## WHAT THE EXERCISE ASKS
Read through the data and report every line in which the word "entries" occurs.

—————

(** X21: whatever the collaborators do, and however the run ends, the
    timeline of a run has at most [retry_limit] entries (none when
    [retry_limit] is zero or negative), its run numbers are 1, 2, ... without
    a gap, every entry is FAILED or PASSED, and only the last entry can be
    PASSED. *)
Theorem run_timeline_shape (repo_url team leader : string) (retry_limit : Z)
    (o : orchestrator) (w : W) :
  let entries := timeline (run repo_url team leader retry_limit o w).1.2 in
  Z.of_nat (length entries) <= Z.max 0 retry_limit
  /\ run_no <$> entries = seqZ 1 (Z.of_nat (length entries))
  /\ forall j e, entries !! j = Some e ->
       run_status e = "FAILED"
       \/ (run_status e = "PASSED" /\ S j = length entries).
Proof.
  cbn zeta. unfold run. cbn [fst snd].
  destruct (run_body _ _ _ _ _ _ _) as [r s1] eqn:Htried.
  apply run_body_timeline in Htried as (new & Htl & Hlen & Hnos & Hlast).
  cbn [run_start self timeline app] in Htl. cbn [fst snd].
  assert (Hfinal : forall s, timeline (self (finally s).2) = timeline (self s)).
  { intros s. rewrite finally_self. by destruct (String.eqb _ _). }
  rewrite Hfinal.
  destruct r as [[]|[cls msg|cls msg]]; cbn [snd];
    cbv [on_exception bind get set_status on_status_mgr on_self modify];
    cbn [snd self timeline]; by rewrite Htl.
Qed.

(** *** Running the [try] block step by step *)

Lemma bind_ok {S A B} (c : M S A) (k : A -> M S B) s a s1 :
  c s = (Ok a, s1) -> bind c k s = k a s1.
Proof. unfold bind. by intros ->. Qed.

Lemma call_ok {A} (c : M W A) s a w' :
  c (world s) = (Ok a, w') ->
  call c s = (Ok a, {| self := self s; loc := loc s; world := w' |}).
Proof. unfold call. by intros ->. Qed.


(** *** A run whose first test pass succeeds *)

(** The [try] block after the loop: the results file, the archive and the
    COMPLETED records. *)
Definition after_loop (repo_url team leader : string) (retry_limit : Z)
    (started : string) (start_time : Time) (p b : string)
  : M run_state unit :=
  s <~ get;;
  let ended := utc_now (world s) in
  let seconds := whole_seconds (time_time (world s)) start_time in
  call (results_generate
          {| rs_repo_url := repo_url; rs_team_name := team;
             rs_leader_name := leader; rs_branch := b;
             rs_failures := total_failures (loc s);
             rs_fixes := total_fixes (loc s);
             rs_timeline := timeline (self s);
             rs_retry_limit := retry_limit;
             rs_total_commits := total_commits (loc s);
             rs_total_time_seconds := seconds;
             rs_started_at := started; rs_ended_at := ended |});;;
  (if String.eqb p "" then ret tt else call (archive_tree p));;;
  set_status {| state := "COMPLETED"; error := None;
                started_at := Some started; ended_at := Some ended;
                total_time_seconds := Some seconds |};;;
  on_status_mgr (StatusManager.set_state "COMPLETED" "");;;
  s <~ get;;
  on_status_mgr
    (StatusManager.set_step "Completed"
       (Some (Z.of_nat (length (timeline (self s)))))).

(** The state in which the loop is left when its first test pass, run in the
    world [w2] after the branch was made, succeeds and leaves the world
    [w3]. *)
Definition passed_at_once (retry_limit : Z) (o : orchestrator) (w : W)
    (p b : string) (w2 w3 : W) : run_state :=
  {| self :=
       {| timeline := [{| run_no := 1; run_status := "PASSED";
                          timestamp := utc_now w2 |}];
          fixes := [];
          status := {| state := "RUNNING"; error := None;
                       started_at := Some (utc_now w); ended_at := None;
                       total_time_seconds := None |};
          _fix_index := ∅; _bug_fail_counts := ∅;
          status_mgr :=
            StatusManager.set_step "Testing" (Some 1)
              (StatusManager.mark_step "Clone" "Done"
                 (StatusManager.set_branch b
                    (StatusManager.set_step "Cloning" (Some 0)
                       (StatusManager.reset retry_limit ""
                          (status_mgr o))))) |};
     loc := {| branch := b; path := p; total_failures := 0; total_fixes := 0;
               total_commits := 0 |};
     world := w3 |}.

Ltac fields :=
  cbn [self loc world timeline fixes status _fix_index _bug_fail_counts
       status_mgr branch path total_failures total_fixes total_commits
       fst snd].
Ltac pure := erewrite bind_ok by reflexivity; fields.
Ltac called H := erewrite bind_ok by (apply call_ok; exact H); fields.

(** A turn whose test pass reports nothing breaks out of the loop, having
    done nothing but the test pass. *)
Lemma iteration_passes retry_limit i s failures w3 :
  run_tests (path (loc s)) (world s) = (Ok failures, w3) ->
  failures = None \/ failures = Some "" ->
  iteration retry_limit i s
  = (Ok true,
     {| self :=
          {| timeline := timeline (self s)
                         ++ [{| run_no := i + 1; run_status := "PASSED";
                                timestamp := utc_now (world s) |}];
             fixes := fixes (self s); status := status (self s);
             _fix_index := _fix_index (self s);
             _bug_fail_counts := _bug_fail_counts (self s);
             status_mgr :=
               StatusManager.set_step "Testing" (Some (i + 1))
                 (status_mgr (self s)) |};
        loc := loc s; world := w3 |}).
Proof.
  destruct s as [[tl fx st idx cnt mgr] [br pa tf tfx tc] w]. fields.
  intros Htests Hpass. unfold iteration.
  pure. pure. called Htests.
  by destruct Hpass as [-> | ->].
Qed.

Lemma run_body_passed_at_once repo_url team leader retry_limit started
    start_time o w p w1 b w2 failures w3 :
  0 < retry_limit ->
  clone repo_url w = (Ok p, w1) ->
  create_branch p team leader w1 = (Ok b, w2) ->
  run_tests p w2 = (Ok failures, w3) ->
  failures = None \/ failures = Some "" ->
  run_body repo_url team leader retry_limit started start_time
    (run_start retry_limit o w)
  = after_loop repo_url team leader retry_limit started start_time p b
      (passed_at_once retry_limit o w p b w2 w3).
Proof.
  intros Hlimit Hclone Hbranch Htests Hpass.
  unfold run_body, run_start.
  pure. called Hclone. pure. called Hbranch. do 3 pure.
  rewrite seqZ_cons by lia.
  erewrite bind_ok.
  2:{ cbn [iterations]. erewrite bind_ok.
      2:{ apply (iteration_passes _ _ _ failures w3); fields; done. }
      reflexivity. }
  reflexivity.
Qed.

—————

## EXERCISE OUTPUT
    timeline of a run has at most [retry_limit] entries (none when
  let entries := timeline (run repo_url team leader retry_limit o w).1.2 in
  Z.of_nat (length entries) <= Z.max 0 retry_limit
  /\ run_no <$> entries = seqZ 1 (Z.of_nat (length entries))
  /\ forall j e, entries !! j = Some e ->
       \/ (run_status e = "PASSED" /\ S j = length entries).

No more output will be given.